Gazeta Mercantil - Qual é o foco de pesquisa nesta área?

Löscher - Estamos trabalhando para identificar doenças mesmo antes de os sintomas aparecerem, para identificar a origem da doença em nível molecular. Temos tecnologias que permitem aos médicos identificar marcadores genéticos que podem mostrar a propensão de um indivíduos a determinada doença. E neste esforço, temos trabalhado junto com as empresas farmacêuticas para sermos capazes de identificar as doenças como câncer e Alzheimer em um estágio bem inicial. Poderemos identificar essas doenças antes mesmo de os sintomas aparecerem. E aí seremos capazes de indicar um tratamento que funcione para aquele paciente. Então estaremos em um nível de diagnóstico sob medida associado ao tratamento sob medida. Isso mudará o paradigma de como tratamos as doenças hoje.

Gazeta Mercantil - A sua carreira na indústria farmacêutica o ajuda na posição atual?

Löscher - Sem dúvida. Mas a estratégia não depende de mim, já fazia parte da Siemens há muito tempo, faz mais de uma década que a Siemens pesquisa soluções de diagnósticos continuamente. Obviamente que, com a minha vinda, pude dar total suporte para a decisão estratégica que a Siemens já havia estabelecido antes. A chave é que nossas pesquisas e desenvolvimentos globais estão liderando pesquisas e desenvolvimentos para reconhecer esses campos e trabalhar muito próximo com as pesquisas dos laboratórios e podem tornar este novo paradigma uma realidade.

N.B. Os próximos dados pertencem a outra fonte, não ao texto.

(** A task seen as what comes before the encoder and what comes from its
    start on. *)
Lemma startImage_run format options inputExtensions compressFunction resizeToPowerOfTwo
    tempDirectory imageId image image' p :
  startImage format options inputExtensions compressFunction resizeToPowerOfTwo
    tempDirectory imageId image = Normal (image', p) ->
  let compressOptions := combine options {[ "transparent" := VBoolean (transparent image) ]} in
  exists before ran inputPath,
    trace p = (before ++ ran)%list
    /\ Forall (fun e => (stage e < 3)%nat) before
    /\ (forall path bytes, WriteFile path bytes ∈ before ->
          path = inputPath
          /\ (exists extension,
                path = getTempImagePath (InputOf imageId) tempDirectory extension)
          /\ (forall r, fs_outputFile path bytes = Some r -> ran = [] /\ outcome p = Rejected r)
          /\ (ran <> [] -> fs_outputFile path bytes = None))
    /\ ((ran = [] /\ exists r, outcome p = Rejected r)
        \/ encoderRun imageId tempDirectory compressFunction compressOptions inputPath
             ran (outcome p)).
Proof.
  intros Hs compressOptions.
  destruct (startImage_task _ _ _ _ _ _ _ _ _ _ Hs)
    as (resized & encoded & written & ran & inputPath & Ht & Hres & Henc & Hw & Hran).
  exists (resized ++ encoded ++ written)%list, ran, inputPath.
  split; [rewrite Ht, <- !app_assoc; reflexivity|].
  assert (Hr : Forall (fun e => (stage e < 3)%nat) resized /\ forall path bytes,
               WriteFile path bytes ∉ resized).
  { destruct Hres as [->|(j & _ & ->)]; (split; [repeat constructor|]);
      intros path bytes Hin; [inversion Hin|].
    apply list_elem_of_singleton in Hin. discriminate. }
  assert (He : Forall (fun e => (stage e < 3)%nat) encoded /\ forall path bytes,
               WriteFile path bytes ∉ encoded).
  { destruct Henc as [(-> & _)|(j & _ & -> & _)]; (split; [repeat constructor|]);
      intros path bytes Hin; [inversion Hin|].
    apply list_elem_of_singleton in Hin. discriminate. }
  destruct Hr as [Hr Hr'], He as [He He'].
  split.
  { apply Forall_app. split; [exact Hr|]. apply Forall_app. split; [exact He|].
    destruct Hw as [->|(ext & bytes & _ & -> & _)]; repeat constructor. }
  split; [|exact Hran].
  intros path bytes Hin.
  apply elem_of_app in Hin as [Hin|Hin]; [destruct (Hr' _ _ Hin)|].
  apply elem_of_app in Hin as [Hin|Hin]; [destruct (He' _ _ Hin)|].
  destruct Hw as [->|(ext & bytes' & Hi & -> & Hfail & Hok)]; [inversion Hin|].
  apply list_elem_of_singleton in Hin. injection Hin as -> ->.
  split; [reflexivity|]. split; [eauto|]. split; assumption.
Qed.
(** * BloomWatch: bloom detection and phenology services

    A shallow embedding of [backend/services/bloom_detection_service.py]
    and [backend/services/phenology_service.py], and the properties of
    the event merger, the detectors, the pre-processing, the phenology
    phases, the quality score and the forecaster.

    Conventions of the embedding.
    - A Python [float] is a rational number ([Q]): comparisons, [max],
      [min], sums and quotients are exact.  [NaN] is [None] in an
      [option Q].
    - A calendar date is the triple year, month, day.  The text
      ['%Y-%m-%d'] of a date has fixed-width, zero-padded fields, so the
      order of Python strings on such texts is the lexicographic order on
      the triple ([Date.ltb]); [datetime.strptime] followed by a
      difference and [.days] is the difference of proleptic Gregorian
      ordinals ([Date.toordinal]).
    - A [pandas.DataFrame] is the list of its rows, in positional order;
      every row carries its index label, because the code mixes labels
      ([idxmax], [.index]) with positions ([iloc]).
    - A [try: ... except Exception: return X] is a computation in
      [option]: [None] is a raised exception, and the handler supplies
      [X].
    - Library code is modelled by what it computes: [interpolate],
      [savgol_filter], [_local_maxima_1d], [idxmax], [argmax], [std].  The
      square root, the selections of [find_peaks] by distance and by
      prominence, [round] and the random generator are parameters. *)

From Stdlib Require Import ZArith QArith Qminmax Qround Qabs List Lia Lqa
  Bool Sorted Permutation.
From Stdlib Require String.
Import ListNotations.

Local Open Scope Z_scope.

(** ** Calendar dates *)

Module Date.

Record date : Set := mkDate { year : Z; month : Z; day : Z }.

(** [datetime._is_leap] *)
Definition is_leap (y : Z) : bool :=
  (y mod 4 =? 0) && (negb (y mod 100 =? 0) || (y mod 400 =? 0)).

(** [datetime._days_in_month] *)
Definition days_in_month (y m : Z) : Z :=
  if m =? 2 then (if is_leap y then 29 else 28)
  else if (m =? 4) || (m =? 6) || (m =? 9) || (m =? 11) then 30
  else 31.

(** [datetime._DAYS_BEFORE_MONTH] *)
Definition DAYS_BEFORE_MONTH (m : Z) : Z :=
  match m with
  | 1 => 0 | 2 => 31 | 3 => 59 | 4 => 90 | 5 => 120 | 6 => 151
  | 7 => 181 | 8 => 212 | 9 => 243 | 10 => 273 | 11 => 304 | 12 => 334
  | _ => 0
  end.

(** [datetime._days_before_month] *)
Definition days_before_month (y m : Z) : Z :=
  DAYS_BEFORE_MONTH m + (if (2 <? m) && is_leap y then 1 else 0).

(** [datetime._days_before_year] *)
Definition days_before_year (y : Z) : Z :=
  let y' := y - 1 in y' * 365 + y' / 4 - y' / 100 + y' / 400.

(** [date.toordinal]: 0001-01-01 is day 1. *)
Definition toordinal (d : date) : Z :=
  days_before_year (year d) + days_before_month (year d) (month d) + day d.

(** The dates [strftime('%Y-%m-%d')] prints on ten characters and
    [strptime] reads back. *)
Definition validb (d : date) : bool :=
  (1 <=? year d) && (year d <=? 9999) &&
  (1 <=? month d) && (month d <=? 12) &&
  (1 <=? day d) && (day d <=? days_in_month (year d) (month d)).

Definition valid (d : date) : Prop := validb d = true.

(** Order of the texts ['YYYY-MM-DD']: [a < b] on Python strings. *)
Definition ltb (a b : date) : bool :=
  (year a <? year b) ||
  ((year a =? year b) &&
   ((month a <? month b) ||
    ((month a =? month b) && (day a <? day b)))).

Definition leb (a b : date) : bool := negb (ltb b a).

(** [(a - b).days] for two midnights. *)
Definition days_between (a b : date) : Z := toordinal a - toordinal b.

(** [d + timedelta(days=1)] *)
Definition next_day (d : date) : date :=
  if day d <? days_in_month (year d) (month d)
  then mkDate (year d) (month d) (day d + 1)
  else if month d <? 12
       then mkDate (year d) (month d + 1) 1
       else mkDate (year d + 1) 1 1.

(** [d - timedelta(days=1)] *)
Definition previous_day (d : date) : date :=
  if 1 <? day d then mkDate (year d) (month d) (day d - 1)
  else if 1 <? month d
       then mkDate (year d) (month d - 1)
              (days_in_month (year d) (month d - 1))
       else mkDate (year d - 1) 12 31.

(** [d + timedelta(days=n)] for a natural number [n]. *)
Fixpoint add_days (d : date) (n : nat) : date :=
  match n with
  | O => d
  | S n' => add_days (next_day d) n'
  end.

Fixpoint subtract_days (d : date) (n : nat) : date :=
  match n with
  | O => d
  | S n' => subtract_days (previous_day d) n'
  end.

(** [d + timedelta(days=n)] in the calendar, which has no last year:
    Python's [datetime] raises [OverflowError] when the sum is not a day of
    the years 1 to 9999, so that the sum is the one of the code where it is
    [valid]. *)
Definition plus_days (d : date) (n : Z) : date :=
  if n <? 0 then subtract_days d (Z.to_nat (- n)) else add_days d (Z.to_nat n).

(** A day of the calendar, in any year. *)
Definition calendar (d : date) : Prop :=
  1 <= month d <= 12 /\
  1 <= day d <= days_in_month (year d) (month d).

End Date.

(** ** Python values *)

Module Py.

(** [a < b] and [a <= b] on floats. *)
Definition Qltb (a b : Q) : bool :=
  (Qnum a * QDen b <? Qnum b * QDen a)%Z.

Definition Qleb (a b : Q) : bool := Qle_bool a b.

(** The builtin [max(a, b)]: [b] when [b > a], otherwise [a]. *)
Definition max (a b : Q) : Q := if Qltb a b then b else a.

(** The builtin [min(a, b)]: [b] when [b < a], otherwise [a]. *)
Definition min (a b : Q) : Q := if Qltb b a then b else a.

(** [max(a, b)] on two date texts. *)
Definition max_str (a b : Date.date) : Date.date :=
  if Date.ltb a b then b else a.

(** [datetime.strptime(s, '%Y-%m-%d')]: the midnight of the day, as its
    ordinal; raises [ValueError] on a text that is not a date. *)
Definition strptime (s : Date.date) : option Z :=
  if Date.validb s then Some (Date.toordinal s) else None.

(** Sequencing of statements that may raise. *)
Definition bind {A B : Type} (m : option A) (k : A -> option B) : option B :=
  match m with
  | Some a => k a
  | None => None
  end.

(** [try: body except Exception: return handler] *)
Definition try_except {A : Type} (body : option A) (handler : A) : A :=
  match body with
  | Some a => a
  | None => handler
  end.

End Py.

Notation "'do' x <- m ;; k" := (Py.bind m (fun x => k))
  (at level 10, x name, m at level 100, k at level 200).

(** ** Bloom events: [BloomDetectionService._merge_bloom_events] *)

Module Bloom.

Inductive method : Set := threshold | peak | change_point.

(** The dictionary a detector emits for one bloom. *)
Record t : Set := mkBloom {
  start_date : Date.date;
  peak_date : Date.date;
  end_date : Date.date;
  duration_days : Z;
  peak_ndvi : Q;
  peak_evi : Q;
  bloom_intensity : Q;
  confidence_score : Q;
  detection_method : method
}.

(** [BloomDetectionService.__init__] *)
Definition ndvi_bloom_threshold : Q := 4 # 10.
Definition evi_bloom_threshold : Q := 3 # 10.
Definition min_bloom_duration : Z := 14.
Definition max_bloom_duration : Z := 120.

(** Assignments [current_bloom[key] = v]. *)
Definition set_end_date (b : t) (v : Date.date) : t :=
  mkBloom (start_date b) (peak_date b) v (duration_days b) (peak_ndvi b)
    (peak_evi b) (bloom_intensity b) (confidence_score b) (detection_method b).

Definition set_duration_days (b : t) (v : Z) : t :=
  mkBloom (start_date b) (peak_date b) (end_date b) v (peak_ndvi b)
    (peak_evi b) (bloom_intensity b) (confidence_score b) (detection_method b).

Definition set_peak_ndvi (b : t) (v : Q) : t :=
  mkBloom (start_date b) (peak_date b) (end_date b) (duration_days b) v
    (peak_evi b) (bloom_intensity b) (confidence_score b) (detection_method b).

Definition set_peak_evi (b : t) (v : Q) : t :=
  mkBloom (start_date b) (peak_date b) (end_date b) (duration_days b)
    (peak_ndvi b) v (bloom_intensity b) (confidence_score b)
    (detection_method b).

Definition set_bloom_intensity (b : t) (v : Q) : t :=
  mkBloom (start_date b) (peak_date b) (end_date b) (duration_days b)
    (peak_ndvi b) (peak_evi b) v (confidence_score b) (detection_method b).

Definition set_confidence_score (b : t) (v : Q) : t :=
  mkBloom (start_date b) (peak_date b) (end_date b) (duration_days b)
    (peak_ndvi b) (peak_evi b) (bloom_intensity b) v (detection_method b).

(** [sorted(bloom_events, key=lambda x: x['start_date'])]: a stable sort on
    the text of the start date. *)
Fixpoint insert_by_start (x : t) (l : list t) : list t :=
  match l with
  | [] => [x]
  | y :: l' =>
      if Date.leb (start_date x) (start_date y) then x :: l
      else y :: insert_by_start x l'
  end.

Definition sorted (bloom_events : list t) : list t :=
  fold_right insert_by_start [] bloom_events.

(** The five assignments of the "Merge blooms" branch. *)
Definition merge_fields (current_bloom bloom : t) : t :=
  let c := set_end_date current_bloom
             (Py.max_str (end_date current_bloom) (end_date bloom)) in
  let c := set_peak_ndvi c (Py.max (peak_ndvi c) (peak_ndvi bloom)) in
  let c := set_peak_evi c (Py.max (peak_evi c) (peak_evi bloom)) in
  let c := set_bloom_intensity c
             (Py.max (bloom_intensity c) (bloom_intensity bloom)) in
  set_confidence_score c
    (Py.max (confidence_score c) (confidence_score bloom)).

(** The "Update duration" statements. *)
Definition update_duration (current_bloom : t) : option t :=
  do start <- Py.strptime (start_date current_bloom) ;;
  do end_ <- Py.strptime (end_date current_bloom) ;;
  Some (set_duration_days current_bloom (end_ - start)).

(** The body of [for bloom in sorted_blooms[1:]], and the final
    [merged.append(current_bloom)]. *)
Fixpoint merge_loop (merged : list t) (current_bloom : t)
    (rest : list t) : option (list t) :=
  match rest with
  | [] => Some (merged ++ [current_bloom])
  | bloom :: rest' =>
      do current_end <- Py.strptime (end_date current_bloom) ;;
      do bloom_start <- Py.strptime (start_date bloom) ;;
      if bloom_start - current_end <=? 7 then
        do current_bloom' <-
          update_duration (merge_fields current_bloom bloom) ;;
        merge_loop merged current_bloom' rest'
      else
        merge_loop (merged ++ [current_bloom]) bloom rest'
  end.

(** The list [merged] at the end of the scan. *)
Definition merge_scan (bloom_events : list t) : option (list t) :=
  match sorted bloom_events with
  | [] => Some []
  | first :: rest => merge_loop [] first rest
  end.

Definition merge_body (bloom_events : list t) : option (list t) :=
  do merged <- merge_scan bloom_events ;;
  Some (filter (fun bloom => min_bloom_duration <=? duration_days bloom)
          merged).

Definition _merge_bloom_events (bloom_events : list t) : list t :=
  Py.try_except (merge_body bloom_events) bloom_events.

(** The same scan, recording next to every event the candidates that were
    merged into it, in the order of the sorted list.  Erasing the record
    gives [merge_loop] back ([MergeFacts.merge_loop_groups_erase]). *)
Fixpoint merge_loop_groups (merged : list (t * list t))
    (current_bloom : t) (group : list t) (rest : list t)
    : option (list (t * list t)) :=
  match rest with
  | [] => Some (merged ++ [(current_bloom, group)])
  | bloom :: rest' =>
      do current_end <- Py.strptime (end_date current_bloom) ;;
      do bloom_start <- Py.strptime (start_date bloom) ;;
      if bloom_start - current_end <=? 7 then
        do current_bloom' <-
          update_duration (merge_fields current_bloom bloom) ;;
        merge_loop_groups merged current_bloom' (group ++ [bloom]) rest'
      else
        merge_loop_groups (merged ++ [(current_bloom, group)])
          bloom [bloom] rest'
  end.

Definition merge_groups (bloom_events : list t)
    : option (list (t * list t)) :=
  match sorted bloom_events with
  | [] => Some []
  | first :: rest => merge_loop_groups [] first [first] rest
  end.

(** A candidate whose three dates are dates, as [strftime] prints them. *)
Definition well_formed (b : t) : Prop :=
  Date.valid (start_date b) /\ Date.valid (peak_date b) /\
  Date.valid (end_date b).

(** Ascending order of the start-date texts. *)
Definition le_start (a b : t) : Prop :=
  Date.leb (start_date a) (start_date b) = true.
(** * Equipment controller of the mechatronic test system

    A shallow embedding of [src/cpp/equipment_controller.cpp] (the POSIX
    branch of its [#ifdef]s) and of the declarations of
    [include/equipment_controller.h], followed by the properties of the
    controller's life cycle, of its test and calibration exchanges and of its
    reporting operations.

    The controller is a C++ object with mutable fields that talks to a serial
    line, reads the wall clock, sleeps and calls a user callback.  Here its
    methods are written in a small state monad over the object's fields and a
    log of the actions that leave the object; the answers of the operating
    system are an oracle that may depend on everything that happened before.
    The callback is taken to return normally and not to call back into the
    controller.  The two programs that drive the controller,
    [src/cpp/main.cpp] and [tests/unit/simple_test.cpp], are embedded in
    the same monad, with what they write as part of their state.  The
    definitions come first (library functions, data, the serial interface,
    the controller, the words of the specification, a few concrete
    surroundings, the programs), the lemmas and theorems after them. *)

From Stdlib Require Import ZArith List String Ascii Bool Lia.
From Stdlib Require Import Floats DecimalString DecimalPos DecimalZ.
Import ListNotations.

Local Open Scope string_scope.
Local Open Scope Z_scope.

(** ** Strings, as the code uses [std::string] *)

Module Str.

(** [std::isspace] in the "C" locale. *)
Definition isspace (c : ascii) : bool :=
  let n := nat_of_ascii c in
  (Nat.eqb n 32 || (Nat.leb 9 n && Nat.leb n 13))%bool.

(** [s.find(pat) != std::string::npos] *)
Fixpoint contains (pat s : string) : bool :=
  (String.prefix pat s ||
   match s with
   | EmptyString => false
   | String _ rest => contains pat rest
   end)%bool.

(** [s.find(c) != std::string::npos] for a character. *)
Fixpoint contains_char (c : ascii) (s : string) : bool :=
  match s with
  | EmptyString => false
  | String d rest => (Ascii.eqb c d || contains_char c rest)%bool
  end.

(** What [dst += buf] appends when [buf] is a [char] array: the bytes in
    front of the first NUL. *)
Fixpoint c_str (buf : string) : string :=
  match buf with
  | EmptyString => EmptyString
  | String c rest =>
      if Ascii.eqb c Ascii.zero then EmptyString else String c (c_str rest)
  end.

(** [s.erase(std::find_if(s.rbegin(), s.rend(), not-isspace).base(), s.end())]:
    the white space at the end of [s] is dropped. *)
Fixpoint rstrip (s : string) : string :=
  match s with
  | EmptyString => EmptyString
  | String c rest =>
      match rstrip rest with
      | EmptyString => if isspace c then EmptyString else String c EmptyString
      | kept => String c kept
      end
  end.

(** The loop [while (std::getline(iss, token, ':')) tokens.push_back(token);]
    on a stream that holds [iss].  [read_tokens] is in the middle of one
    [getline]: [token] holds what it has extracted so far.  A [getline]
    that meets the end of the stream before it extracted anything (not
    even a delimiter) fails and ends the loop, so a delimiter in last
    position opens no further token. *)
Fixpoint read_tokens (iss token : string) : list string :=
  match iss with
  | EmptyString => [token]
  | String c rest =>
      if Ascii.eqb c ":"%char then
        token :: match rest with
                 | EmptyString => []
                 | String _ _ => read_tokens rest EmptyString
                 end
      else read_tokens rest (token ++ String c EmptyString)
  end.

Definition split_colon (s : string) : list string :=
  match s with
  | EmptyString => []
  | String _ _ => read_tokens s EmptyString
  end.

(** The line terminator ["\r\n"]. *)
Definition crlf : string := String "013"%char (String "010"%char EmptyString).

(** [tokens[i]] where the code has checked [i < tokens.size()]. *)
Definition at_ (tokens : list string) (i : nat) : string :=
  nth i tokens EmptyString.

End Str.

(** ** [std::stod], as libstdc++ implements it on [strtod]

    [std::stod(str)] calls [strtod(str.c_str(), &end)]; it throws
    [std::invalid_argument] when no conversion was performed ([end] is the
    start of the text), [std::out_of_range] when [strtod] set [errno] to
    [ERANGE], and returns the converted value otherwise, whatever follows
    the numeral.  [strtod] is the one of the "C" locale: optional white
    space, an optional sign, then a decimal numeral, a hexadecimal one, an
    infinity or a NaN; the value is rounded to the nearest binary64 number,
    ties to even.  A [double] is a primitive float of the kernel. *)

Module Stod.

Inductive outcome : Type :=
| Converted (value : float)
| Invalid_argument
| Out_of_range.

Definition prec : Z := 53.
Definition emax : Z := 1024.

Definition tolower (c : ascii) : ascii :=
  let n := nat_of_ascii c in
  if (Nat.leb 65 n && Nat.leb n 90)%bool then ascii_of_nat (n + 32) else c.

Fixpoint lower (s : string) : string :=
  match s with
  | EmptyString => EmptyString
  | String c rest => String (tolower c) (lower rest)
  end.

Definition digit_value (c : ascii) : option Z :=
  let n := nat_of_ascii c in
  if (Nat.leb 48 n && Nat.leb n 57)%bool then Some (Z.of_nat n - 48) else None.

Definition xdigit_value (c : ascii) : option Z :=
  let n := nat_of_ascii (tolower c) in
  if (Nat.leb 48 n && Nat.leb n 57)%bool then Some (Z.of_nat n - 48)
  else if (Nat.leb 97 n && Nat.leb n 102)%bool then Some (Z.of_nat n - 87)
  else None.

(** The digits in front of [s]: the number they add to [acc] in base
    [base], how many they are, and what follows them. *)
Fixpoint digits (base : Z) (value : ascii -> option Z) (s : string)
    (acc count : Z) : Z * Z * string :=
  match s with
  | EmptyString => (acc, count, s)
  | String c rest =>
      match value c with
      | Some d => digits base value rest (acc * base + d) (count + 1)
      | None => (acc, count, s)
      end
  end.

Definition skip_space (s : string) : string :=
  (fix skip (s : string) : string :=
     match s with
     | String c rest => if Str.isspace c then skip rest else s
     | EmptyString => s
     end) s.

(** An optional sign: whether it is a minus, and the rest. *)
Definition sign (s : string) : bool * string :=
  match s with
  | String "-"%char rest => (true, rest)
  | String "+"%char rest => (false, rest)
  | _ => (false, s)
  end.

(** The exponent part [e[+-]ddd] (or [p[+-]ddd]); 0 when there is none or
    when no digit follows the letter. *)
Definition exponent (letter : ascii) (s : string) : Z :=
  match s with
  | String c rest =>
      if Ascii.eqb (tolower c) letter then
        let '(neg, rest') := sign rest in
        let '(e, n, _) := digits 10 digit_value rest' 0 0 in
        if n =? 0 then 0 else if neg then - e else e
      else 0
  | EmptyString => 0
  end.

(** A mantissa [ddd[.ddd]] in base [base]: its digits read as one integer,
    the number of digits, the number of those behind the point, and the
    rest of the text. *)
Definition mantissa (base : Z) (value : ascii -> option Z) (s : string)
    : Z * Z * Z * string :=
  let '(m1, n1, rest1) := digits base value s 0 0 in
  match rest1 with
  | String "."%char rest =>
      let '(m2, n2, rest2) := digits base value rest m1 0 in
      (m2, n1 + n2, n2, rest2)
  | _ => (m1, n1, 0, rest1)
  end.

Definition same_value (m1 e1 m2 e2 : Z) : bool :=
  let e := Z.min e1 e2 in
  Z.shiftl m1 (e1 - e) =? Z.shiftl m2 (e2 - e).

(** The positive rational [num / den] rounded to binary64, and whether
    [strtod] reports [ERANGE] for it: on overflow, and when the result is
    tiny (below the least normal number once rounded to 53 bits) and not
    exact.  The quotient is taken with more than 64 bits and a sticky bit,
    which decides every rounding to 53 bits or fewer. *)
Definition round_ratio (neg : bool) (num den : Z) : float * bool :=
  if num =? 0 then (SF2Prim (S754_zero neg), false)
  else
    let s := Z.log2_up den + 64 in
    let scaled := Z.shiftl num s in
    let sticky := if scaled mod den =? 0 then 0 else 1 in
    let x := 2 * (scaled / den) + sticky in
    let e := - (s + 1) in
    let r := binary_round prec emax neg (Z.to_pos x) e in
    let wide := binary_round prec (emax + Z.log2 x + s + 64) neg (Z.to_pos x) e in
    let tiny :=
      match wide with
      | S754_finite _ m ex => Z.pos (digits2_pos m) + ex <=? 3 - emax - 1
      | _ => false
      end in
    let erange :=
      match r with
      | S754_finite _ m ex => (tiny && negb (same_value (Z.pos m) ex x e))%bool
      | S754_zero _ => true
      | _ => true
      end in
    (SF2Prim r, erange).

(** [strtod]: [None] when no conversion is performed, else the value and
    whether [errno] is [ERANGE]. *)
Definition strtod (str : string) : option (float * bool) :=
  let '(neg, s) := sign (skip_space str) in
  if String.prefix "inf" (lower s) then
    Some (if neg then neg_infinity else infinity, false)
  else if String.prefix "nan" (lower s) then Some (nan, false)
  else
    match s with
    | String "0"%char (String x rest) =>
        if Ascii.eqb (tolower x) "x"%char then
          let '(m, n, frac, rest') := mantissa 16 xdigit_value rest in
          if n =? 0 then Some (SF2Prim (S754_zero neg), false)
          else
            let e := exponent "p"%char rest' - 4 * frac in
            Some (if 0 <=? e then round_ratio neg (Z.shiftl m e) 1
                  else round_ratio neg m (Z.shiftl 1 (- e)))
        else
          let '(m, n, frac, rest') := mantissa 10 digit_value s in
          let e := exponent "e"%char rest' - frac in
          Some (if 0 <=? e then round_ratio neg (m * 10 ^ e) 1
                else round_ratio neg m (10 ^ (- e)))
    | _ =>
        let '(m, n, frac, rest') := mantissa 10 digit_value s in
        if n =? 0 then None
        else
          let e := exponent "e"%char rest' - frac in
          Some (if 0 <=? e then round_ratio neg (m * 10 ^ e) 1
                else round_ratio neg m (10 ^ (- e)))
    end.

Gazeta Mercantil - No início do ano, a Siemens informou que reduziria investimentos em ampliação da capacidade. Houve um rearranjo?

Löscher - O que dissemos é que obviamente reduzimos investimentos de capital (capex) globalmente. Buscamos encontrar uma orientação do ponto de vista das prioridades globais. Há diversos aspectos que procuramos avaliar. Mas vamos continuar a investir no Brasil, que é um mercado em contínuo crescimento, vamos continuar a investir no futuro da nossa operação Brasil, e apostar no mercado, em energia, no trem de alta velocidade, em todas as nossas áreas, e em pesquisa e desenvolvimento.

Gazeta Mercantil - Como a crise afeta as margens da companhia? Houve alguma mudança nas metas?

Löscher - Obviamente nesta crise avaliamos desempenhos em bases trimestrais. Até agora em suas bases totais, as nossas metas não foram modificadas.